Lemma of_lines u ds : of_line u (lines_of ds) = fst <$> filter (fun d => leg_line d.2 = u) ds.
Proof.
  unfold of_line, lines_of. induction ds as [|[f leg] ds IH]; [done|]. rewrite fmap_cons. cbn [fst snd].
  destruct (decide (leg_line leg = u)) as [Hu|Hu].
  - rewrite !filter_cons_True by exact Hu. rewrite !fmap_cons, IH. done.
  - rewrite !filter_cons_False by exact Hu. exact IH.
Qed.
End Demand.

(** ** The legs that cover a segment *)

Section Coverage.
Context (td : TransitData).
Implicit Types (leg : Leg) (f : spec_float).

(** What a condition on one segment keeps of a leg. *)
Lemma leg_covers (Q : contribution -> Prop) `{!forall c, Decision (Q c)} f leg (k : nat) :
  0 <= leg_start leg -> (forall c, Q c -> c_segment c = k) ->
  c_factor <$> filter Q (leg_contributions td f leg) =
    if decide (leg_start leg <= Z.of_nat k <= leg_end leg /\ Q (contribution_at td f leg k)) then [f] else [].
Proof.
  intros Hstart HQ. unfold leg_contributions, leg_connections.
  assert (forall l, (forall z, z ∈ l -> 0 <= z /\ z <> Z.of_nat k) ->
            filter Q (contribution_at td f leg ∘ Z.to_nat <$> l) = []) as Hother.
  { intros l Hl. apply filter_none, Forall_forall. intros c Hc Hq. apply list_elem_of_fmap in Hc as (z & -> & Hz).
    apply HQ in Hq. cbn in Hq. specialize (Hl z Hz). lia. }
  destruct (decide (leg_start leg <= Z.of_nat k <= leg_end leg)) as [Hin|Hout].
  - replace (leg_end leg - leg_start leg + 1) with ((Z.of_nat k - leg_start leg) + (1 + (leg_end leg - Z.of_nat k))) by lia.
    rewrite seqZ_app by lia. rewrite (seqZ_app _ 1) by lia. rewrite !fmap_app, !filter_app, !fmap_app.
    rewrite Hother by (intros z Hz; apply elem_of_seqZ in Hz; lia).
    replace (leg_start leg + (Z.of_nat k - leg_start leg)) with (Z.of_nat k) by lia.
    rewrite (Hother (seqZ (Z.of_nat k + 1) _)) by (intros z Hz; apply elem_of_seqZ in Hz; lia). rewrite app_nil_r.
    change (seqZ (Z.of_nat k) 1) with [Z.of_nat 0 + Z.of_nat k]. rewrite Z.add_0_l. cbn [fmap list_fmap compose]. rewrite Nat2Z.id.
    destruct (decide (Q (contribution_at td f leg k))) as [Hq|Hq].
    + rewrite filter_cons_True, filter_nil, decide_True by done. done.
    + rewrite filter_cons_False, filter_nil, decide_False by (try done; intros [_ ?]; done). done.
  - rewrite Hother; [by rewrite decide_False by (intros [? _]; done)|]. intros z Hz. apply elem_of_seqZ in Hz. lia.
Qed.
(** The outcome of each trip. The scenario is asked for until a calculation succeeds, and
    its connections are kept from then on. *)
Fixpoint od_calculations (trips : list OdTrip) (c : Calculator) (resetFilters : bool) (cache : C)
    : calc (list (OdTrip * outcome) * Calculator * C) :=
  match trips with
  | [] => Ok ([], c, cache)
  | odTrip :: trips' =>
      '(o, c1, cache1) ← od_calculation srv (od_parameters parameters odTrip) (set_odTripGlob odTrip c) resetFilters cache;
      '(outcomes, c2, cache2) ← od_calculations trips' c1 (match o with inl _ => false | inr _ => resetFilters end) cache1;
      Ok ((odTrip, o) :: outcomes, c2, cache2)
  end.

(** The legs of the results, each with the factor of its trip. *)
Definition outcome_legs (x : OdTrip * outcome) : list (spec_float * Leg) :=
  match x.2 with
  | inl result => (fun leg => (od_factor params x.1, leg)) <$> res_legs result
  | inr _ => []
  end.

(** The total of the travel times, of the trips with a leg. *)
Fixpoint total_times (l : list (OdTrip * outcome)) (total : Z) : calc Z :=
  match l with
  | [] => Ok total
  | (odTrip, inl result) :: l' =>
      if (0 <? length (res_legs result))%nat then
        total ← int_of (float_of total + od_factor params odTrip * float_of (res_totalTravelTime result))%float;
        total_times l' total
      else total_times l' total
  | (_, inr _) :: l' => total_times l' total
  end.
(* ===== verification/ServerCorrect.v ===== *)
(** * Every request is answered

    On a healthy server (data as they are loaded, footpaths as the map service is to
    give them) each request of a sequence gets its response: the document of a result
    or of the reason why there is none, or the code of what is wrong with its parameters. *)

From Stdlib Require Import ZArith Lia Sorted.
From Corelib Require Import SpecFloat.
From stdpp Require Import base list gmap strings pretty.
From S2P Require Import Prelude.
From S2P Require Import Data.
From S2P Require Import RoutingResult.
From S2P Require Import ConnectionSet.
From S2P Require Import ConnectionCache.
From S2P Require Import TransitData.
From S2P Require Import Calculator.
From S2P Require Import ForwardCorrect.
From S2P Require Import ResetCorrect.
From S2P Require Import OptimizeCorrect.
From S2P Require Import ReverseJourney.
From S2P Require Import Calculation.
From S2P Require Import QuerySetup.
From S2P Require Import Numbers.
From S2P Require Import Parameters.
From S2P Require Import Alternatives.
From S2P Require Import QueryTotal.
From S2P Require Import ResultToV2.
From S2P Require Import HttpServer.

Local Open Scope Z_scope.

Section Server.
Context {J : Type} `{!JsonLibrary J} {json_laws : JsonLibraryLaws J} `{!Boost, !Platform} {geo : GeoFilter}.
Context {C : Type} `{!ScenarioConnectionCache C} {cache_laws : ScenarioConnectionCacheLaws C}.
Context (srv : Server) (stop : Node -> Prop).
Notation td := (transitData srv).
Notation scenarios := (scenario_map td).

(** ** The healthy server *)

(** A connection as it is loaded, whatever a request asks. *)
Record loaded_connection (conn : Connection) : Prop := {
  ld_time : 0 <= getDepartureTime conn < getArrivalTime conn;
  ld_arrival : getArrivalTime conn <= 2 ^ 26;
  ld_dep_uid : (node_uid (getDepartureNode conn) <= Node_getMaxUid srv)%nat;
  ld_arr_uid : (node_uid (getArrivalNode conn) <= Node_getMaxUid srv)%nat;
  ld_trip_uid : (trip_uid (getTrip conn) <= Trip_getMaxUid srv)%nat;
  ld_transfers : Forall (footpath_ok (Node_getMaxUid srv)) (transferableNodes (getArrivalNode conn));
  ld_back : Forall (footpath_ok (Node_getMaxUid srv)) (reverseTransferableNodes (getDepartureNode conn));
  ld_self : exists f, f ∈ transferableNodes (getArrivalNode conn) /\
    ntd_node f = node_uid (getArrivalNode conn) /\ ntd_time f = 0;
  ld_back_self : exists f, f ∈ reverseTransferableNodes (getDepartureNode conn) /\
    ntd_node f = node_uid (getDepartureNode conn) /\ ntd_time f = 0;
  ld_trip : trip_ok (trip_forward td) (trip_reverse td) stop (getTrip conn)
}.

Record healthy : Prop := {
  he_data : well_formed td;
  he_conns : Forall loaded_connection (connections td);
  he_trips : Forall (fun t => (trip_uid t <= Trip_getMaxUid srv)%nat) (getTrips td);
  he_forward : forall u, default [] (tripForwardConnections td !! u) = filter (of_trip u) (forwardConnections td);
  he_reverse : forall u, default [] (tripReverseConnections td !! u) = filter (of_trip u) (reverseConnections td);
  he_walks : forall x e time, x ∈ connections td -> e ∈ connections td -> walk_out x e time <-> walk_in x e time;
  he_scenarios : NoDup (scenario_uuid <$> getScenarios td);
  he_stops : forall m n, stop m -> stop n -> node_uid m = node_uid n -> node_uuid m = node_uuid n;
  he_filter : forall point limit, 0 < limit < 65536 ->
    exists footpaths,
      getAccessibleNodesFootpathsFromPoint point (getNodes td) limit getWalkingSpeedMetersPerSecond = Ok footpaths /\
      Forall (footpath_ok (Node_getMaxUid srv)) footpaths /\ NoDup (ntd_node <$> footpaths)
}.

(** A time before 32:00, where the cache by hour ends, and a minimal waiting time that a
    [short] holds: beyond them the calculations go wrong. And less than 65536 seconds of
    walk at both ends: a [float] holds such a time. *)
Definition time_in_scope (p : CommonParameters) : Prop :=
  (getTimeOfTrip p < 32 * 3600 /\ getMinWaitingTimeSeconds p < 32768) /\
  (getMaxAccessWalkingTravelTimeSeconds p < 65536 /\ getMaxEgressWalkingTravelTimeSeconds p < 65536).

Context (Hhealthy : healthy).

Lemma scenario_of_map u s : scenarios !! u = Some s -> s ∈ getScenarios td.
Proof using Type.
  unfold scenario_map. intros Hu. apply elem_of_list_to_map_2, list_elem_of_fmap in Hu as (s' & [= _ ->] & Hs). exact Hs.
Qed.

Lemma healthy_network p :
  common_in_range scenarios p -> time_in_scope p -> network_ok srv p (getScenarios td) stop.
Proof using Hhealthy.
  intros Hp [[_ Hscope] _]. destruct Hhealthy as [Hdata Hconns Htrips Hf Hr Hwalks Hnd _ _].
  destruct (cr_scenario _ _ Hp) as [u Hu]. apply scenario_of_map in Hu.
  pose proof (cr_wait _ _ Hp). pose proof (cr_transfer _ _ Hp).
  split; try assumption; [split; try assumption|].
  - eapply Forall_impl; [exact Hconns|].
    intros conn [L1 L2 L3 L4 L5 L6 L7 (f & Hf1 & Hf2 & Hf3) _ L8].
    split; try assumption; [unfold MAX_INT; lia|apply getMinWaitingTimeOrDefault_nonneg; lia| |].
    + eapply Forall_impl; [exact L6|]. intros g [Hg1 Hg2]. split_and!; [exact Hg1|lia|unfold MAX_INT; lia].
    + exists f. split_and!; [exact Hf1|exact Hf2|lia].
  - eapply Forall_impl; [exact Hconns|].
    intros conn [L1 L2 L3 L4 L5 L6 L7 _ (f & Hf1 & Hf2 & Hf3) L8].
    split; try assumption.
    + eapply Forall_impl; [exact L7|]. intros g [Hg1 Hg2]. split; [exact Hg1|lia].
    + exists f. split_and!; [exact Hf1|exact Hf2|lia].
Qed.

(** The footpaths to the nodes near the ends of a query. *)
Lemma near_ends p : common_in_range scenarios p -> time_in_scope p -> forall point,
  (access_read srv p point = Ok (access_of srv p point) /\
   Forall (footpath_ok (Node_getMaxUid srv)) (access_of srv p point) /\ NoDup (ntd_node <$> access_of srv p point)) /\
  (egress_read srv p point = Ok (egress_of srv p point) /\
   Forall (footpath_ok (Node_getMaxUid srv)) (egress_of srv p point) /\ NoDup (ntd_node <$> egress_of srv p point)).
Proof using Hhealthy.
  intros Hp [_ [Ha He]] point. pose proof (cr_access _ _ Hp). pose proof (cr_egress _ _ Hp).
  unfold access_of, egress_of, access_read, egress_read.
  destruct (he_filter Hhealthy point (getMaxAccessWalkingTravelTimeSeconds p)) as (access & -> & Haccess); [lia|].
  destruct (he_filter Hhealthy point (getMaxEgressWalkingTravelTimeSeconds p)) as (egress & -> & Hegress); [lia|].
  auto.
Qed.

Lemma query_ends_ok p origin destination :
  common_in_range scenarios p -> time_in_scope p -> ends_ok srv p origin destination.
Proof using Hhealthy. intros Hp Hscope. split; intros pt _; by apply near_ends. Qed.

Lemma route_request_ok q cache :
  common_in_range scenarios (route_common q) -> time_in_scope (route_common q) ->
  cache_valid td (getScenarios td) cache ->
  request_ok srv (getScenarios td) stop q Calculator_new cache.
Proof using Hhealthy.
  intros Hp Hscope Hcache.
  split; [exact (healthy_network _ Hp Hscope)|reflexivity|exact Hcache|by apply query_ends_ok| | | |].
  - by apply near_ends.
  - by apply near_ends.
  - split; [apply (cr_time _ _ Hp)|apply (proj1 Hscope)].
  - eapply Forall_impl; [exact (he_conns Hhealthy)|]. intros conn. apply ld_arrival.
Qed.

Lemma place_request_ready a cache :
  common_in_range scenarios (access_common a) -> time_in_scope (access_common a) ->
  cache_valid td (getScenarios td) cache ->
  place_request_ok srv (getScenarios td) stop a Calculator_new cache.
Proof using Hhealthy.
  intros Hp Hscope Hcache.
  split; [exact (healthy_network _ Hp Hscope)|reflexivity|exact Hcache|by apply query_ends_ok| |].
  - by apply near_ends.
  - split; [apply (cr_time _ _ Hp)|apply (proj1 Hscope)].
Qed.

(** The cache after an exception is as valid as before. *)
Lemma cache_after_valid p origin destination (cache : C) :
  common_in_range scenarios p -> time_in_scope p -> cache_valid td (getScenarios td) cache ->
  cache_valid td (getScenarios td) (cache_after srv p origin destination cache).
Proof using Hhealthy cache_laws.
  intros Hp Hscope Hcache. pose proof (healthy_network _ Hp Hscope) as Hnet. unfold cache_after.
  destruct (reset srv Calculator_new p origin destination true true cache) as [[c1 cache1]|e] eqn:Hreset; [|exact Hcache].
  assert (ends_ok srv p origin destination) as Hends by (by apply query_ends_ok).
  destruct (reset_returns srv p (getScenarios td) Calculator_new origin destination cache c1 cache1 eq_refl
    (nw_server _ _ _ _ Hnet) Hcache Hends Hreset) as (_ & _ & _ & _ & _ & Hvalid). exact Hvalid.
Qed.

(** ** The responses *)

(** The document of an answer to the query [query]. *)
Record answer_document (query document : J) : Prop := {
  ad_query : json_get "query" document = Some query;
  ad_status : json_get "status" document = Some (json_string "success") \/
    json_get "status" document = Some (json_string "no_routing_found")
}.

Lemma answer_object status query key (value : J) :
  status = "success"%string \/ status = "no_routing_found"%string -> key <> "query"%string -> key <> "status"%string ->
  answer_document query
    (json_object [("status"%string, json_string status); ("query"%string, query); (key, value)]).
Proof using json_laws.
  intros Hstatus Hq Hs. split; rewrite json_get_object; unfold field; cbn;
    destruct (String.eqb_spec key "query"), (String.eqb_spec key "status"); try done.
  destruct Hstatus as [-> | ->]; [left|right]; reflexivity.
Qed.

(** What a request is to be given: the code of its first mistake, or an answer. *)
Definition parsed_response {P} (parsed : result ParameterException P) (query : P -> J) (response : string) : Prop :=
  match parsed with
  | Throw exp => response = http_response STATUS_400 (query_error (getResponseCode exp))
  | Ok queryParams =>
      exists document, answer_document (query queryParams) document /\ response = document_response document
  end.

Definition answered (r : request) (response : string) : Prop :=
  match r with
  | RouteRequest queryFields | SummaryRequest queryFields =>
      parsed_response (createRouteODParameter queryFields scenarios) parametersToRouteQueryResponse response
  | AccessibilityRequest queryFields =>
      parsed_response (createAccessibilityParameter queryFields scenarios) parametersToAccessibilityQueryResponse response
  | ExitRequest => response = exit_resource
  | OtherRequest => response = default_resource
  end.

(** The requests within the scope. *)
Definition in_scope (r : request) : Prop :=
  match r with
  | RouteRequest queryFields | SummaryRequest queryFields =>
      forall q, createRouteODParameter queryFields scenarios = Ok q -> time_in_scope (route_common q)
  | AccessibilityRequest queryFields =>
      forall a, createAccessibilityParameter queryFields scenarios = Ok a -> time_in_scope (access_common a)
  | ExitRequest | OtherRequest => True
  end.
(* ===== verification/SurveyQuery.v ===== *)
(** * The calculation of a trip of a survey is a query

    A trip of a survey brings its own footpaths and its own departure. Its calculation is
    that of an ordinary query whose filter gives these footpaths and whose time is this
    departure, by a new calculator: the calculator that goes from trip to trip, the
    connections that it keeps and the cache make no difference. So what is proved of
    queries holds of the trips of a survey, and a healthy server reports all of them. *)

From Stdlib Require Import ZArith Lia.
From Corelib Require Import SpecFloat.
From stdpp Require Import base list gmap strings.
From S2P Require Import Prelude.
From S2P Require Import Data.
From S2P Require Import Numbers.
From S2P Require Import Parameters.
From S2P Require Import RoutingResult.
From S2P Require Import ConnectionSet.
From S2P Require Import ConnectionCache.
From S2P Require Import TransitData.
From S2P Require Import Calculator.
From S2P Require Import ForwardCalculation.
From S2P Require Import ForwardJourney.
From S2P Require Import ReverseCalculation.
From S2P Require Import ReverseJourney.
From S2P Require Import ResetCorrect.
From S2P Require Import Calculation.
From S2P Require Import QuerySetup.
From S2P Require Import AlternativesCorrect.
From S2P Require Import QueryTotal.
From S2P Require Import GeoFilters.
From S2P Require Import ResultToV2.
From S2P Require Import OdTripsRouting.
From S2P Require Import OdTripsCorrect.
From S2P Require Import SurveyReport.
From S2P Require Import HttpServer.
From S2P Require Import ServerCorrect.
From S2P Require Import ServerTransparent.

Local Open Scope Z_scope.

(** ** The query of a trip *)

(** Two points that tell the ends apart. *)
Definition home : Point := mkPoint (S754_zero false) (S754_zero false).
Definition away : Point := mkPoint (S754_zero true) (S754_zero false).

(** The footpaths that the trip declares. *)
Definition declared_filter (odTrip : OdTrip) : GeoFilter := fun point _ _ _ =>
  match latitude point with
  | S754_zero false => Ok (originNodes odTrip)
  | _ => Ok (destinationNodes odTrip)
  end.

Definition with_time (time : Z) (p : CommonParameters) : CommonParameters :=
  mkCommonParameters (getScenario p) time (getMinWaitingTimeSeconds p)
    (getMaxTotalTravelTimeSeconds p) (getMaxAccessWalkingTravelTimeSeconds p)
    (getMaxEgressWalkingTravelTimeSeconds p) (getMaxTransferWalkingTravelTimeSeconds p)
    (getMaxFirstWaitingTimeSeconds p) (getOnlyServices p) (getOnlyLines p) (getOnlyAgencies p)
    (getOnlyModes p) (getOnlyNodes p) (getExceptServices p) (getExceptLines p) (getExceptAgencies p)
    (getExceptModes p) (getExceptNodes p) (isForwardCalculation p).

(** By departure time, a trip leaves when it declares; by arrival time it arrives when it
    is asked to. *)
Definition declared_time (odTrip : OdTrip) (p : CommonParameters) : Z :=
  if isForwardCalculation p then od_departureTimeSeconds odTrip else getTimeOfTrip p.

Definition declared_query (odTrip : OdTrip) (q : RouteParameters) : RouteParameters :=
  mkRouteParameters (with_time (declared_time odTrip (route_common q)) (route_common q)) home away (isWithAlternatives q).

Definition with_trip (o : option OdTrip) (c : Calculator) : Calculator :=
  mkCalculator (departureTimeSeconds c) (arrivalTimeSeconds c) (minAccessTravelTime c) (maxEgressTravelTime c)
    (maxAccessTravelTime c) (minEgressTravelTime c) o (nodesTentativeTime c) (nodesReverseTentativeTime c)
    (nodesAccess c) (nodesEgress c) (tripsDisabled c) (tripsQueryOverlay c) (connectionSet c)
    (accessFootpaths c) (egressFootpaths c) (forwardJourneysSteps c) (reverseJourneysSteps c).

(** ** The scans do not read the trip *)

Section Scans.
Context (time : Z) (p : CommonParameters) (o : option OdTrip) (c : Calculator).

Lemma forwardCalculation_trip :
  forwardCalculation p (with_trip o c) =
  '(r, c', steps) ← forwardCalculation (with_time time p) c; Ok (r, with_trip o c', steps).
Proof.
  unfold forwardCalculation. change (forward_connections (with_trip o c)) with (forward_connections c).
  destruct (forward_connections c) as [conns|e]; [|done]. cbn [mbind result_bind].
  change (for_loop (forward_body p (with_trip o c)) conns (forward_start (with_trip o c), mkEgressReached false MAX_INT))
    with (for_loop (forward_body (with_time time p) c) conns (forward_start c, mkEgressReached false MAX_INT)).
  destruct (for_loop _ conns _) as [[st reached]|e]; [|done]. cbn [mbind result_bind].
  destruct (fwd_reachable st =? 0); [done|].
  change (for_each (forward_best_egress p (with_trip o c) (fwd_egress st)) (egressFootpaths (with_trip o c)) (MAX_INT, None))
    with (for_each (forward_best_egress (with_time time p) c (fwd_egress st)) (egressFootpaths c) (MAX_INT, None)).
  by destruct (for_each _ (egressFootpaths c) _) as [[best egress]|e].
Qed.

* * *

WHAT YOU WILL DO: Copy out the range of lines above starting at the line with "From S2P Require Import ForwardCalculation." and ending at the line with "p) (getMaxAccessWalkingTravelTimeSeconds p)", exactly and including both.

EXERCISE ANSWER:
From S2P Require Import ForwardCalculation.
From S2P Require Import ForwardJourney.
From S2P Require Import ReverseCalculation.
From S2P Require Import ReverseJourney.
From S2P Require Import ResetCorrect.
From S2P Require Import Calculation.
From S2P Require Import QuerySetup.
From S2P Require Import AlternativesCorrect.
From S2P Require Import QueryTotal.
From S2P Require Import GeoFilters.
From S2P Require Import ResultToV2.
From S2P Require Import OdTripsRouting.
From S2P Require Import OdTripsCorrect.
From S2P Require Import SurveyReport.
From S2P Require Import HttpServer.
From S2P Require Import ServerCorrect.
From S2P Require Import ServerTransparent.

Local Open Scope Z_scope.

(** ** The query of a trip *)

(** Two points that tell the ends apart. *)
Definition home : Point := mkPoint (S754_zero false) (S754_zero false).
Definition away : Point := mkPoint (S754_zero true) (S754_zero false).

(** The footpaths that the trip declares. *)
Definition declared_filter (odTrip : OdTrip) : GeoFilter := fun point _ _ _ =>
  match latitude point with
  | S754_zero false => Ok (originNodes odTrip)
  | _ => Ok (destinationNodes odTrip)
  end.

Definition with_time (time : Z) (p : CommonParameters) : CommonParameters :=
  mkCommonParameters (getScenario p) time (getMinWaitingTimeSeconds p)
    (getMaxTotalTravelTimeSeconds p) (getMaxAccessWalkingTravelTimeSeconds p)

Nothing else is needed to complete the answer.